Black-tailed prairie dogs do not hibernate, but may stay underground in bad weather. Prairie dog predators are eagles, hawks, bobcats, rattlesnakes, coyotes, badgers (and at one time, the black-footed ferret, which specialized in prairie dogs and is also now gone from Arizona).
Generally loved for their antics, prairie dogs are hated by some people and have been exterminated because they were thought to compete with livestock for food. The degree of competition is difficult to determine and is still under investigation.
The Sonoran green toad is small, reaching only 2½ inches (57 mm) in length. Brightly colored, this toad is green to greenish-yellow with reticulations (net-like lines) or spots of black or brown on the back and legs, and numerous small, black-tipped warts on the back and sides. The underside is white with an occasional speck or two of black. The parotoid glands are large. Males have a dark throat.
Once the summer rains begin, males move into grasses around temporary rainwater pools and washes and begin to call. The call lasts a few seconds and sounds like a combination buzz and whistle. Hatchlings are only 1/8 inch (3.5mm) in length-smaller than a pea!
Termites are morphologically uncomplicated insects, in contrast with their astonishingly complex social behavior. Superficially termites resemble and are sometimes mistaken for ants, which also exhibit social behavior. Sonoran Desert termites range in size from 4 to 11 mm (1/8 - 7/16 inches) long, not including the wings of alates (the winged reproductive adult forms that appear occasionally, especially during and following rains). Workers are white with small head capsules. Soldiers have enlarged head capsules, and very formidable jaws, or in one of our species, a snout-like structure.

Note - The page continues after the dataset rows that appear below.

(* ===== verification/HpackTableAdd.v ===== *)
(** * Adding to the dynamic table

    [ngx_http_v2_add_header], and that the two rings refine the list of
    [HpackTableSpec]. *)

From S2P Require Import Prelude HpackTable HpackTableSpec.

(** The text of a new entry, written behind the newest one. *)
Lemma write_entry h arr ids p l id n v :
  taken h arr ids p l id -> total l + entry_size (n, v) <= 4096 ->
  exists storage1 name_end storage2 value_end,
    write_ring (h_storage h) (h_pos h) (NGX_HTTP_V2_TABLE_SIZE - h_pos h) n = Ok (storage1, name_end) /\
    write_ring storage1 name_end
      ((if zlen n <=? NGX_HTTP_V2_TABLE_SIZE - h_pos h then NGX_HTTP_V2_TABLE_SIZE - h_pos h else NGX_HTTP_V2_TABLE_SIZE) - zlen n) v
      = Ok (storage2, value_end) /\
    let entry := Entry (zlen n) (h_pos h) (zlen v) name_end in
    length storage2 = 4096%nat /\ same_place value_end (p + zlen n + zlen v) /\
    stored storage2 (<[id := entry]> (h_objects h)) (id :: ids) (p + zlen n + zlen v) ((n, v) :: l).
Proof.
  intros [Hc Hfresh Hobj _] Hfit. unfold entry_size in Hfit. cbn [fst snd] in Hfit.
  pose proof (total_length l). pose proof (zlen_nonneg l). pose proof (zlen_nonneg n). pose proof (zlen_nonneg v).
  pose proof (c_storage _ _ _ _ _ Hc) as Hs. pose proof (c_pos _ _ _ _ _ Hc) as Hpos. pose proof Hpos as [Hp _].
  unfold NGX_HTTP_V2_TABLE_SIZE.
  destruct (write_ring_spec (h_storage h) (h_pos h) (4096 - h_pos h) p n Hs Hpos) as (s1 & e1 & Hw1 & He1 & Hl1 & Hr1 & Hk1);
    [lia|lia|by right|].
  exists s1, e1. assert (e1 = if zlen n <=? 4096 - h_pos h then h_pos h + zlen n else zlen n - (4096 - h_pos h)) as Ee1.
  { unfold write_ring in Hw1. destruct (Z.leb_spec (zlen n) (4096 - h_pos h)).
    - apply bind_Ok in Hw1 as (? & _ & Hw1). by injection Hw1.
    - apply bind_Ok in Hw1 as (? & _ & Hw1). apply bind_Ok in Hw1 as (? & _ & Hw1). by injection Hw1. }
  destruct (write_ring_spec s1 e1
    ((if zlen n <=? 4096 - h_pos h then 4096 - h_pos h else 4096) - zlen n) (p + zlen n) v Hl1 He1)
    as (s2 & e2 & Hw2 & He2 & Hl2 & Hr2 & Hk2).
  { lia. }
  { rewrite Ee1. destruct (Z.leb_spec (zlen n) (4096 - h_pos h)); lia. }
  { rewrite Ee1. destruct (Z.leb_spec (zlen n) (4096 - h_pos h)); lia. }
  exists s2, e2. split; [done|]. split; [done|]. cbv zeta. split; [done|]. split; [done|]. cbn [stored].
  replace (p + zlen n + zlen v - zlen n - zlen v) with p by lia. split; [|split].
  - exists (h_pos h), e1. split; [|done]. by rewrite list_lookup_insert_eq.
  - apply ring_at_app. split; [|exact Hr2]. apply Hk2; [exact Hr1|lia|lia].
  - eapply stored_change; [exact (c_stored _ _ _ _ _ Hc)| |].
    + intros id' Hid _. rewrite list_lookup_insert_ne; [done|]. intros ->. done.
    + intros a m Ha Ha1 Ha2. apply Hk2; [|lia|lia]. apply Hk1; [done|lia|lia].
Qed.

(** The part of the state that the array of pointers is about. *)
Record array_ok (h : ngx_http_v2_hpack_t) (arr : list (option nat)) (ids : list nat) : Prop := Array {
  a_entries : h_entries h = Some arr;
  a_length : zlen arr = h_allocated h;
  a_allocated : 64 <= h_allocated h <= 256;
  a_order : 0 <= h_reused h <= h_deleted h /\ h_deleted h <= h_added h;
  a_ids : zlen ids = h_added h - h_reused h;
  a_pointers : forall i id, ids !! i = Some id ->
    arr !! Z.to_nat ((h_added h - 1 - Z.of_nat i) mod h_allocated h) = Some (Some id)
}.

Lemma core_array h arr ids p l : core h arr ids p l -> array_ok h arr ids.
Proof. intros []. split; (done || lia). Qed.

(** The pointer of the new entry goes into the array. *)
Lemma push_pointer_ok h arr ids p' l id e :
  array_ok h arr ids -> h_added h < 18446744073709551615 -> h_added h - h_reused h < h_allocated h ->
  Forall (fun id => (id < length (h_objects h))%nat) (id :: ids) -> NoDup (id :: ids) ->
  zlen l = h_added h - h_deleted h -> stored (h_storage h) (h_objects h) (id :: ids) p' (e :: l) ->
  length (h_storage h) = 4096%nat -> same_place (h_pos h) p' ->
  exists h' arr', push_pointer h id = Ok h' /\ core h' arr' (id :: ids) p' (e :: l) /\
    h_free h' = h_free h /\ h_size h' = h_size h /\ h_added h' = h_added h + 1.
Proof.
  intros [He Hlen Ha [Hr1 Hr2] Hids Hptr] Hadd Hroom Hobj Hnd Hlive Hst Hs Hpos. unfold push_pointer. rewrite He.
  pose proof (Z.mod_pos_bound (h_added h) (h_allocated h) ltac:(lia)) as Hm.
  set (k := Z.to_nat (h_added h mod h_allocated h)). assert ((k < length arr)%nat) as Hk by (unfold zlen in Hlen; lia).
  destruct (Nat.ltb_spec k (length arr)); [|lia]. rewrite u64_id by lia.
  eexists _, (<[k := Some id]> arr). split; [done|]. split; [|done].
  destruct h as [objs ent added deleted reused alloc size free st pos].
  cbn [h_objects h_entries h_added h_deleted h_reused h_allocated h_size h_free h_storage h_pos] in *.
  split; cbn; try done; try lia.
  - unfold zlen. by rewrite length_insert.
  - rewrite zlen_cons. lia.
  - intros [|i] id' Hi.
    + injection Hi as ->. replace (added + 1 - 1 - Z.of_nat 0) with added by lia. by apply list_lookup_insert_eq.
    + cbn in Hi. replace (added + 1 - 1 - Z.of_nat (S i)) with (added - 1 - Z.of_nat i) by lia.
      rewrite list_lookup_insert_ne; [by apply Hptr|]. unfold k. intros E.
      assert (i < length ids)%nat by (apply lookup_lt_is_Some_1; by eexists). unfold zlen in Hids.
      pose proof (Z.mod_pos_bound (added - 1 - Z.of_nat i) alloc ltac:(lia)).
      apply Z2Nat.inj in E; [|lia|lia].
      pose proof (Z.div_mod added alloc ltac:(lia)). pose proof (Z.div_mod (added - 1 - Z.of_nat i) alloc ltac:(lia)).
      assert (alloc * (added / alloc - (added - 1 - Z.of_nat i) / alloc) = Z.of_nat i + 1) as Hq by lia.
      revert Hq. generalize (added / alloc - (added - 1 - Z.of_nat i) / alloc). intros q Hq.
      destruct (Z.le_gt_cases q 0); nia.
  - rewrite zlen_cons. lia.
Qed.

(** A full array is copied into a larger one, the oldest entry first. *)
Lemma grow_ok h arr ids :
  array_ok h arr ids -> h_allocated h = h_added h - h_deleted h -> h_reused h = h_deleted h -> h_allocated h <= 128 ->
  exists h' arr', grow h = Ok h' /\ array_ok h' arr' ids /\
    h_added h' - h_deleted h' = h_added h - h_deleted h /\ h_added h' = h_added h - h_deleted h /\ h_added h' - h_reused h' < h_allocated h' /\
    h_objects h' = h_objects h /\ h_storage h' = h_storage h /\ h_pos h' = h_pos h /\ h_free h' = h_free h /\ h_size h' = h_size h.
Proof.
  intros [He Hl Ha Ho Hi Hp] Hfull Hre Hmax. unfold grow. rewrite He.
  destruct h as [objs ent added deleted reused alloc size free st pos].
  cbn [h_objects h_entries h_added h_deleted h_reused h_allocated h_size h_free h_storage h_pos] in *.
  pose proof (Z.mod_pos_bound deleted alloc ltac:(lia)) as Hm. set (k := Z.to_nat (deleted mod alloc)).
  eexists _, (drop k arr ++ take k arr ++ replicate 64 None). split; [done|]. cbn -[replicate].
  assert (length arr = Z.to_nat alloc) as Hla by (unfold zlen in Hl; lia).
  split; [|split; [lia|split; [lia|split; [lia|done]]]]. split; cbn -[replicate]; try done; try lia.
  { unfold zlen in *. rewrite !length_app, length_drop, length_take, length_replicate. lia. }
  intros i id Hid. assert (i < length ids)%nat as Hlt by (apply lookup_lt_is_Some_1; by eexists).
  unfold zlen in Hi. specialize (Hp i id Hid). rewrite <- Hp. rewrite (Z.mod_small (alloc - 1 - Z.of_nat i)) by lia.
  set (t := alloc - 1 - Z.of_nat i). assert (0 <= t < alloc) as Ht by (unfold t; lia).
  replace (added - 1 - Z.of_nat i) with (deleted + t) by (unfold t; lia).
  assert ((deleted + t) mod alloc = if decide (deleted mod alloc + t < alloc) then deleted mod alloc + t else deleted mod alloc + t - alloc) as ->.
  { rewrite <- Zplus_mod_idemp_l. case_decide; [by apply Z.mod_small; lia|].
    rewrite <- (Z.mod_add _ (-1)) by lia. rewrite Z.mod_small; lia. }
  case_decide.
  - rewrite lookup_app_l, lookup_drop by (rewrite length_drop; lia). f_equal. lia.
  - rewrite lookup_app_r by (rewrite length_drop; lia). rewrite length_drop, lookup_app_l by (rewrite length_take; lia).
    rewrite lookup_take_lt by lia. f_equal. lia.
Qed.

(** ** The operations *)

(** A table in memory and the list it stands for. *)
Definition used (h : ngx_http_v2_hpack_t) (max : Z) (l : list header) : Prop :=
  (exists arr ids p, core h arr ids p l) /\ h_size h = max /\ 0 <= max <= 4096 /\ h_free h = max - total l /\ total l <= max.

Definition related (h : ngx_http_v2_hpack_t) (t : table) : Prop :=
  match t.(t_max) with
  | Some max => used h max t.(t_list)
  | None => h_entries h = None /\ t.(t_list) = [] /\ h_added h = 0 /\ h_deleted h = 0 /\ h_reused h = 0 /\
      0 <= h_size h <= 4096 /\ h_free h = h_size h
  end.

Lemma core_resized h arr ids p l f s : core h arr ids p l -> core (h <| h_size := s |> <| h_free := f |>) arr ids p l.
Proof. intros [? ? ? ? ? ? ? ? ? ? ? ? ?]. by destruct h; split. Qed.

Lemma core_free h arr ids p l f : core h arr ids p l -> core (h <| h_free := f |>) arr ids p l.
Proof. intros [? ? ? ? ? ? ? ? ? ? ? ? ?]. by destruct h; split. Qed.

Lemma core_cleared h arr ids p l f : core h arr ids p l -> core (h <| h_deleted := h_added h |> <| h_free := f |>) arr ids p [].
Proof.
  intros [? ? ? ? ? ? ? ? ? ? ? ? ?].
  destruct h as [objs ent added deleted reused alloc size free st pos].
  cbn [h_objects h_entries h_added h_deleted h_reused h_allocated h_size h_free h_storage h_pos] in *.
  split; cbn; try done; try lia.
  change (0 = added - added). lia.
Qed.

Lemma account_ok h max l e :
  used h max l ->
  exists rc h', ngx_http_v2_table_account h (zlen e.1 + zlen e.2) = Ok (rc, h') /\ h_added h' = h_added h /\
    (max < entry_size e /\ rc = NGX_DECLINED /\ used h' max [] \/
     entry_size e <= max /\ rc = NGX_OK /\
       let l' := fit (max - entry_size e) l in
       (exists arr ids p, core h' arr ids p l') /\ h_size h' = max /\ h_free h' = max - total l' - entry_size e).
Proof.
  intros ((arr & ids & p & Hc) & Hs & Hm & Hf & Ht). unfold ngx_http_v2_table_account.
  replace (zlen e.1 + zlen e.2 + 32) with (entry_size e) by (unfold entry_size; lia). pose proof (entry_size_pos e).
  destruct (Z.leb_spec (entry_size e) (h_free h)).
  - do 2 eexists. split; [done|]. split; [done|]. right. split; [pose proof (total_length l); pose proof (zlen_nonneg l); lia|].
    split; [done|]. cbv zeta. rewrite fit_all by lia. split; [do 3 eexists; by apply core_free|]. split; [done|]. cbn. lia.
  - rewrite Hs. destruct (Z.ltb_spec max (entry_size e)).
    + do 2 eexists. split; [done|]. split; [done|]. left. split; [lia|]. split; [done|].
      split; [do 3 eexists; by eapply core_cleared|]. cbn [total]. cbn. split; [done|]. lia.
    + pose proof (total_length l). pose proof (zlen_nonneg l).
      destruct (account_loop_ok (entry_size e) h arr ids p l max Hc) as (h' & Hr & Hc' & Hf' & Hs' & Hle & Ha'); try lia.
      rewrite Hr, Ok_bind. do 2 eexists. split; [done|]. split; [done|].
      right. split; [done|]. split; [done|].
      split; [do 3 eexists; by apply core_free|]. cbn. split; [congruence|lia].
Qed.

This highly successful group of social insects plays an essential ecological role in the decomposition and recycling of a nutritionally poor, highly resistant, but extremely abundant substance: cellulose. Cellulose is a poly-saccharide, that is, a large number of sugar molecules linked together by tight chemical bonds to form a very long, strong chain. Cellulose is the substance that gives plants their structure and is the most abundant organic compound in the world. Wood is mostly cellulose, and so are cotton and all paper products. In the Sonoran Desert, trees, shrubs, grasses, and cactus skeletons are the primary source of cellulose, which represents more than half of all the organic material produced by photosynthesis. Cellulose is durable because it is a physically strong material resistant to mechanical breakdown, but more important, very few organisms produce enzymes that can chemically break it down. Among those that do produce the cellulose break-down enzyme cellulase are fungi and tiny animals called protozoans. Termites do not produce cellulase, but all termites contain protozoans in their guts in a mutually beneficial relationship known as mutualism. Termites grind up the cellulose mechanically by biting off bits and chewing them up; then the protozoans in their guts break down the chewed mass into sugars, which are readily absorbed through the termites' guts. Both the termites and their protozoans share in the nutritional benefit of these released sugars. Newly hatched termites are first inoculated with these indispensable protozoans by eating the feces of their older brothers and sisters.
The ecological importance of Sonoran Desert termites can best be understood by considering the following question: What would happen if we didn't have termites in our desert? Well, because our aridity severely limits the abundance and distribution of wood decaying fungi, without termites, we would soon be neck deep in cellulose in the form of mesquite and palo verde wood, dead grasses, cactus skeletons and dung. Eventually, few living plants would be left to produce food for animals because there would be no space for new plant seedlings to establish and no nutrients to sustain their growth. All of the space would be taken up by dry, un-recycled cellulose litter, and all of the nutrients would be tied up in this material and thus unavailable for plants in the soil. Without plants fixing carbon-producing food, most animals would disappear. So, without termites, the whole desert ecosystem as we know it would simply collapse.